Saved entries

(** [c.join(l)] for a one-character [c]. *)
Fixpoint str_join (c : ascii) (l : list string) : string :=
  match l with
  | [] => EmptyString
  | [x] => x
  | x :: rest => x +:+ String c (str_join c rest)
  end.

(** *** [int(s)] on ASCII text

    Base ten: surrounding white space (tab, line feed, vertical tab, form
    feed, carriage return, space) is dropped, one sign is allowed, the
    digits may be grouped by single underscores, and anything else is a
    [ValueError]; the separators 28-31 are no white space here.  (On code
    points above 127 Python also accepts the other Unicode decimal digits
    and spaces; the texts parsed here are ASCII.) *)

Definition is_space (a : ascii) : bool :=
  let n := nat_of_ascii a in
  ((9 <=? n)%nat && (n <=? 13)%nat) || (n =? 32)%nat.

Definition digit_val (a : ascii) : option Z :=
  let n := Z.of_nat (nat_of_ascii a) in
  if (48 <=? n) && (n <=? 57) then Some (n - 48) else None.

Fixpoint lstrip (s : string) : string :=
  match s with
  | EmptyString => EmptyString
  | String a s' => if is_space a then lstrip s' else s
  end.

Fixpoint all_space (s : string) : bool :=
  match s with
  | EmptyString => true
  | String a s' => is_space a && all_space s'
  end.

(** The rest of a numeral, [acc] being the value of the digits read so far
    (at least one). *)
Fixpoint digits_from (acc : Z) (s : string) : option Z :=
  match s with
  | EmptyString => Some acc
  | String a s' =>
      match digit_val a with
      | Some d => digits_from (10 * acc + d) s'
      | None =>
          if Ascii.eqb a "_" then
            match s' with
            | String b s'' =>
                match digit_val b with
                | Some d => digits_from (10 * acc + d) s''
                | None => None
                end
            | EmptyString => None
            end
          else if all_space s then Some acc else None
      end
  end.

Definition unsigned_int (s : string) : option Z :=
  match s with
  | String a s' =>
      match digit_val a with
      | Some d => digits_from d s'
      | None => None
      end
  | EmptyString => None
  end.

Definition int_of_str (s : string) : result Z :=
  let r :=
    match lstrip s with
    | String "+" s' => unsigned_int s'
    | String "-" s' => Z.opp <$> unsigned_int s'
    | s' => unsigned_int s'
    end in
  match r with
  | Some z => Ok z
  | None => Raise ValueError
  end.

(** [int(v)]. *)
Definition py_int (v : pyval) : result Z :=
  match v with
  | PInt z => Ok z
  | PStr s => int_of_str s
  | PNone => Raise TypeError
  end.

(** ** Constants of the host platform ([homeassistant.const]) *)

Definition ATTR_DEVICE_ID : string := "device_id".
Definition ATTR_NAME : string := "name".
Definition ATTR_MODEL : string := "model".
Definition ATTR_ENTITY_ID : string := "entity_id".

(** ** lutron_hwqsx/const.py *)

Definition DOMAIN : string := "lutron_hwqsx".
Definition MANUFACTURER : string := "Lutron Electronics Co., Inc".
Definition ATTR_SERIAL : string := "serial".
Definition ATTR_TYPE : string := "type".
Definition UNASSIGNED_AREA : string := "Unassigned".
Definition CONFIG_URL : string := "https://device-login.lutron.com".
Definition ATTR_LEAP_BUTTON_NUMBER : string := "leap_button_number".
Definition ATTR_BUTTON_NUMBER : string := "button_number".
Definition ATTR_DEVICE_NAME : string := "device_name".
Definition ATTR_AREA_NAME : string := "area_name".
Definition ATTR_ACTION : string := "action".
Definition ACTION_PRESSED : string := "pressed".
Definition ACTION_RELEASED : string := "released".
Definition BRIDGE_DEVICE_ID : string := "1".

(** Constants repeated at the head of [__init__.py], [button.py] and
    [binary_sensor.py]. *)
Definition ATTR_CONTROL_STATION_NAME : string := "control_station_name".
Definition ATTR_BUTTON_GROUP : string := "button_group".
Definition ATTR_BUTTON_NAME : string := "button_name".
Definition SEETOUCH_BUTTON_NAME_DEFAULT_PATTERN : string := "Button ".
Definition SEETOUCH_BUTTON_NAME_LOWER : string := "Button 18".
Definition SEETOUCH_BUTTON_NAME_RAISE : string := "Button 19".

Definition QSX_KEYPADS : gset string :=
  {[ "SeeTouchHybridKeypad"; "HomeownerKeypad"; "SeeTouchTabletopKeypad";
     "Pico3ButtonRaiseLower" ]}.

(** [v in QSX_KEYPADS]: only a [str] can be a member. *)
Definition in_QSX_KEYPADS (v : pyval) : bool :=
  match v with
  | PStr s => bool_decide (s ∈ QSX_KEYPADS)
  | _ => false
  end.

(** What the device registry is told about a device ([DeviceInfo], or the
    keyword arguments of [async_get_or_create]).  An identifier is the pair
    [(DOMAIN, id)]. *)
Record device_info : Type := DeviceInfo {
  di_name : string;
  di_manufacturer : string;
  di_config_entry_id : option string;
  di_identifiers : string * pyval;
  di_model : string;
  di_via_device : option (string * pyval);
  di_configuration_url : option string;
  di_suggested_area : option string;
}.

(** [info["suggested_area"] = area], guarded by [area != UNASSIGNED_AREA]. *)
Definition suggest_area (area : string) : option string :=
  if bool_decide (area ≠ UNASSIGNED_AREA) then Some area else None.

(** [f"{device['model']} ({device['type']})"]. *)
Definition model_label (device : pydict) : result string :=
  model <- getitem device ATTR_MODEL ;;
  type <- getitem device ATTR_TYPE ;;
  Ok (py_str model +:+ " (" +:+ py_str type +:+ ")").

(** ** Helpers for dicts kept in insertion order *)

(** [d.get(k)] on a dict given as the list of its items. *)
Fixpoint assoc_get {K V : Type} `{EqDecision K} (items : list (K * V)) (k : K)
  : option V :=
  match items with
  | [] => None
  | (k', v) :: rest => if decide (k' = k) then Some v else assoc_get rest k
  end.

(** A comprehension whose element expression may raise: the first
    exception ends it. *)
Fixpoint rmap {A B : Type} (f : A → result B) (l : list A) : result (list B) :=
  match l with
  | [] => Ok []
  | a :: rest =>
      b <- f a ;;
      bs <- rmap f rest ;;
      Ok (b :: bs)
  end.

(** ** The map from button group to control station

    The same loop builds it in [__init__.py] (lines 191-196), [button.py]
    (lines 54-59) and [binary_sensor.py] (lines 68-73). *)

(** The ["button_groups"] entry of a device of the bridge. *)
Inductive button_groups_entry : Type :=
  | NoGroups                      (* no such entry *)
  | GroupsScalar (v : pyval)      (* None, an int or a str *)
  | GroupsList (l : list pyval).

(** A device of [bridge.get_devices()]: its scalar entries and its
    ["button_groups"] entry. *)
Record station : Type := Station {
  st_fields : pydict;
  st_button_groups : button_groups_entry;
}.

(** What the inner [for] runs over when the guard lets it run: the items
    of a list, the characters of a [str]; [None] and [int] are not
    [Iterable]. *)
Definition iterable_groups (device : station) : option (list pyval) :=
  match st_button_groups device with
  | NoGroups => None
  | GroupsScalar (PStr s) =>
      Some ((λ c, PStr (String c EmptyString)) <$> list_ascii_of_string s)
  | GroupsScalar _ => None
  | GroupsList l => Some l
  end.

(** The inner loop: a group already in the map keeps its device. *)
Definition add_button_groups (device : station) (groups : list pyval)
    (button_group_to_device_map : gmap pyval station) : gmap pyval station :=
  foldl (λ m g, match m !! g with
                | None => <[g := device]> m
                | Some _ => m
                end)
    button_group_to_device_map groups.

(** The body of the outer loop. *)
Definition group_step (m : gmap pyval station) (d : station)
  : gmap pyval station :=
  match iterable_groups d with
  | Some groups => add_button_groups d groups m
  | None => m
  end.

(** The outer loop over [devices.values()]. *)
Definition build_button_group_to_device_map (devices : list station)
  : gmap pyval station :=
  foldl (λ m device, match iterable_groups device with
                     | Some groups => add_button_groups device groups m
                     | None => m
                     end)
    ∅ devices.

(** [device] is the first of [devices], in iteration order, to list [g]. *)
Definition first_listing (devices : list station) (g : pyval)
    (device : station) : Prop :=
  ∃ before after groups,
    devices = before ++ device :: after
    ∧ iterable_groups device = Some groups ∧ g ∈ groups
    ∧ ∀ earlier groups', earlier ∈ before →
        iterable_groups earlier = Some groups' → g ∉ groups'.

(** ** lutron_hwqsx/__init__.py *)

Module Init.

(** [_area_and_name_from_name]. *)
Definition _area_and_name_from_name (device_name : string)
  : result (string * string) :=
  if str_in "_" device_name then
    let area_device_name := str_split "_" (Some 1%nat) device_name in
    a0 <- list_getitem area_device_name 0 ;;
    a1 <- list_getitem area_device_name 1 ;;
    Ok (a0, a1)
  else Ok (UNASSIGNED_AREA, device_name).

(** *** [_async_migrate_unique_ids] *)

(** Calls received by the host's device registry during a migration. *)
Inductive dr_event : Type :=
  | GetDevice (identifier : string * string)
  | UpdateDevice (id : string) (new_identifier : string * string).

- [What needs to be done]:
All lines that contain the word "white" must be copied from the records above.

- [Task output]:
    Base ten: surrounding white space (tab, line feed, vertical tab, form
    [ValueError]; the separators 28-31 are no white space here.  (On code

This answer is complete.